- **What to work on**:
Check every line of the data for the word "NetworkSignalSource", and copy those that have it.

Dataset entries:
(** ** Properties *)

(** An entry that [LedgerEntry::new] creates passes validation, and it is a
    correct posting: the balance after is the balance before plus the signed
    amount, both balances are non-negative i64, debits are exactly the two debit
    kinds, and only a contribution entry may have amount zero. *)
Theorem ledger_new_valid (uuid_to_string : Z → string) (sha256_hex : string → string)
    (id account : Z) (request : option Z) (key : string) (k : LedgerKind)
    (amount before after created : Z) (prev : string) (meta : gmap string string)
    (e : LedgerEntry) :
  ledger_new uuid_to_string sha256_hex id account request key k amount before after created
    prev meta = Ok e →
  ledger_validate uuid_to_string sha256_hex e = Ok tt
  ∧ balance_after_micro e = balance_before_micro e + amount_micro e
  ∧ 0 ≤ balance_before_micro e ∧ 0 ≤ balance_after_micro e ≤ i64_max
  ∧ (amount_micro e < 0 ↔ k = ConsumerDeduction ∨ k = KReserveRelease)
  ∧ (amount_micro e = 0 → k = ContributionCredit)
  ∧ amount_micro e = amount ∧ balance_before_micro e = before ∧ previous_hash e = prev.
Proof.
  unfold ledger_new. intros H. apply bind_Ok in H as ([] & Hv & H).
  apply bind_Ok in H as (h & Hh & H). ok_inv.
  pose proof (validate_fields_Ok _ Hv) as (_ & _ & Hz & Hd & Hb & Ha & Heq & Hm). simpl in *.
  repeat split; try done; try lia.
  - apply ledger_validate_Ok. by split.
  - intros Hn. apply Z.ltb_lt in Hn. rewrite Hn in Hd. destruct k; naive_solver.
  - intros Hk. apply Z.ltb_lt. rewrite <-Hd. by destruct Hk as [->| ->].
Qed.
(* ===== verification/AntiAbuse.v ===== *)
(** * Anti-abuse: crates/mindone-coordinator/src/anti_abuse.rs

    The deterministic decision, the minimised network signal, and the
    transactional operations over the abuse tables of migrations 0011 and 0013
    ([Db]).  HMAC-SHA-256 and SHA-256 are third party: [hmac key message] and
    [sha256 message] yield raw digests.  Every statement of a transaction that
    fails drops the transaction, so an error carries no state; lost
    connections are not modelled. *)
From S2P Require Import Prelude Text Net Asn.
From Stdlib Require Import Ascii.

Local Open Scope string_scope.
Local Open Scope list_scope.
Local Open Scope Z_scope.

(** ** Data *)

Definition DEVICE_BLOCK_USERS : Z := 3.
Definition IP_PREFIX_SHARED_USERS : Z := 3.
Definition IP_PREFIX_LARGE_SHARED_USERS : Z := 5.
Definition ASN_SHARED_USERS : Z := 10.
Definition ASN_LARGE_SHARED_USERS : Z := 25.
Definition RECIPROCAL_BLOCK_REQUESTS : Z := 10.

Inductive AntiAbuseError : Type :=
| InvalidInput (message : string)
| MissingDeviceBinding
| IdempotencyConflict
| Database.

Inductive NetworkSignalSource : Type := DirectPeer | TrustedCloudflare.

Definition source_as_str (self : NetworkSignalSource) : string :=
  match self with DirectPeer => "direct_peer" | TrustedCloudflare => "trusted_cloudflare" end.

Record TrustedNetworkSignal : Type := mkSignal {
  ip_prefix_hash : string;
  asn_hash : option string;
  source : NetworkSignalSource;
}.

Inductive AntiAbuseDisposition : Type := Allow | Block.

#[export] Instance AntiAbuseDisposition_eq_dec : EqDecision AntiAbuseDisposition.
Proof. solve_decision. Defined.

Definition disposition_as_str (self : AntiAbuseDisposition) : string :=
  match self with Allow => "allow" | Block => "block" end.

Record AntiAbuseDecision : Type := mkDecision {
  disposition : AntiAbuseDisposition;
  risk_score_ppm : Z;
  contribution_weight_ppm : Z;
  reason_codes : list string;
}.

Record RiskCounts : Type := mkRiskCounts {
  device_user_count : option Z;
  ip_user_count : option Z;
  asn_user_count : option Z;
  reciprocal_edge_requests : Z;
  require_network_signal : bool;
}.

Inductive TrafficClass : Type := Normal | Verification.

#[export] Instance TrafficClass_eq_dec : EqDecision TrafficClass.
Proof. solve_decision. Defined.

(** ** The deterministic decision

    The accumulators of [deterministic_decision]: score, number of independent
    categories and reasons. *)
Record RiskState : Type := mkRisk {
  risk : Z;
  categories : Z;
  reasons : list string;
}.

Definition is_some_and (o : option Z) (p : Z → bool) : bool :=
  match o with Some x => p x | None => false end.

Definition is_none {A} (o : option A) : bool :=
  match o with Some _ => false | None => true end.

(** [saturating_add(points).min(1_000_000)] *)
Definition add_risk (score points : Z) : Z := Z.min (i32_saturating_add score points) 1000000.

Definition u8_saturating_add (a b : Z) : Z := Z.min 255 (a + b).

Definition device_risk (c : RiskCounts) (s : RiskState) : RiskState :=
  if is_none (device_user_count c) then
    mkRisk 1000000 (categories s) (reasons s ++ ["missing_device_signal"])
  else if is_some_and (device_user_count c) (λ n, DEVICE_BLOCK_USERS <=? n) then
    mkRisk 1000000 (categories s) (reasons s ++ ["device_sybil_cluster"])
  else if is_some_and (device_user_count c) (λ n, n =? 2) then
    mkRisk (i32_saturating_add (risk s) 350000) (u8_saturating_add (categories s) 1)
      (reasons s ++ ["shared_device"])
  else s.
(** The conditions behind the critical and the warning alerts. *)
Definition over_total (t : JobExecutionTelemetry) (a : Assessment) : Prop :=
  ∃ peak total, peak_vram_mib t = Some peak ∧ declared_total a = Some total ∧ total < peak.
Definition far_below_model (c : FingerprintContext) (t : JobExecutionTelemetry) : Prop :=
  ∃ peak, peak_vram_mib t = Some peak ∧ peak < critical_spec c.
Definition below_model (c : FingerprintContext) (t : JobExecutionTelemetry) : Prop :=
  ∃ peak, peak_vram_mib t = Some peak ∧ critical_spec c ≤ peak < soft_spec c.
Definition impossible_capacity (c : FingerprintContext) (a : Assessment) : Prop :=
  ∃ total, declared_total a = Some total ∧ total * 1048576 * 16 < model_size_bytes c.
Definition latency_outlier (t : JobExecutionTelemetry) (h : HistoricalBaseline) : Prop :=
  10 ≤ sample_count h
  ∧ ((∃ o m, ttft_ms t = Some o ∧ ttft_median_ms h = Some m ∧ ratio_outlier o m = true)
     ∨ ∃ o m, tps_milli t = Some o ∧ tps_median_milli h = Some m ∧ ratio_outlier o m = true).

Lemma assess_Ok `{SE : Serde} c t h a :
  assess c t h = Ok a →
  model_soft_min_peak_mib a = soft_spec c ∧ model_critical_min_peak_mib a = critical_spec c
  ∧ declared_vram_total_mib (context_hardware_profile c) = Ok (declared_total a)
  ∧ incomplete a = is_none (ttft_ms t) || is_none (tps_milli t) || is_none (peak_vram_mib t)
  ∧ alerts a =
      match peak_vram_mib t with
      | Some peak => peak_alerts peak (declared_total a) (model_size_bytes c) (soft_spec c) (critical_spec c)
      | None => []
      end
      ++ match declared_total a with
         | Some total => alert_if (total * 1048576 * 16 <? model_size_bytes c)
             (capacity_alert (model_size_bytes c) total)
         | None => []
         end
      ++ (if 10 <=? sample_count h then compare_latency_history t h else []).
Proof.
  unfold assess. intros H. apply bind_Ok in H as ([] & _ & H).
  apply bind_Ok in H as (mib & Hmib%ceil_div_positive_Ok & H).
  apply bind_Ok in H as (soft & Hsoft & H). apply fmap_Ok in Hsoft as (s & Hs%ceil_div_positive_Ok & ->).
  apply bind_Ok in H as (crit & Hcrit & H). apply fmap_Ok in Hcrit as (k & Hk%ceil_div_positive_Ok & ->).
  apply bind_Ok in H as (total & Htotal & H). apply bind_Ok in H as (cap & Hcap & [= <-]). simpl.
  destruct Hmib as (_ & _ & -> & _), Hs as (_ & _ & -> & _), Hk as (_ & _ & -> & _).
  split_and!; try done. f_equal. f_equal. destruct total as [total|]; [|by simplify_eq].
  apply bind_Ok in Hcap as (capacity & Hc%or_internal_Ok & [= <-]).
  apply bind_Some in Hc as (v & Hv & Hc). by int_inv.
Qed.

- **Result below**:
Inductive NetworkSignalSource : Type := DirectPeer | TrustedCloudflare.
Definition source_as_str (self : NetworkSignalSource) : string :=
  source : NetworkSignalSource;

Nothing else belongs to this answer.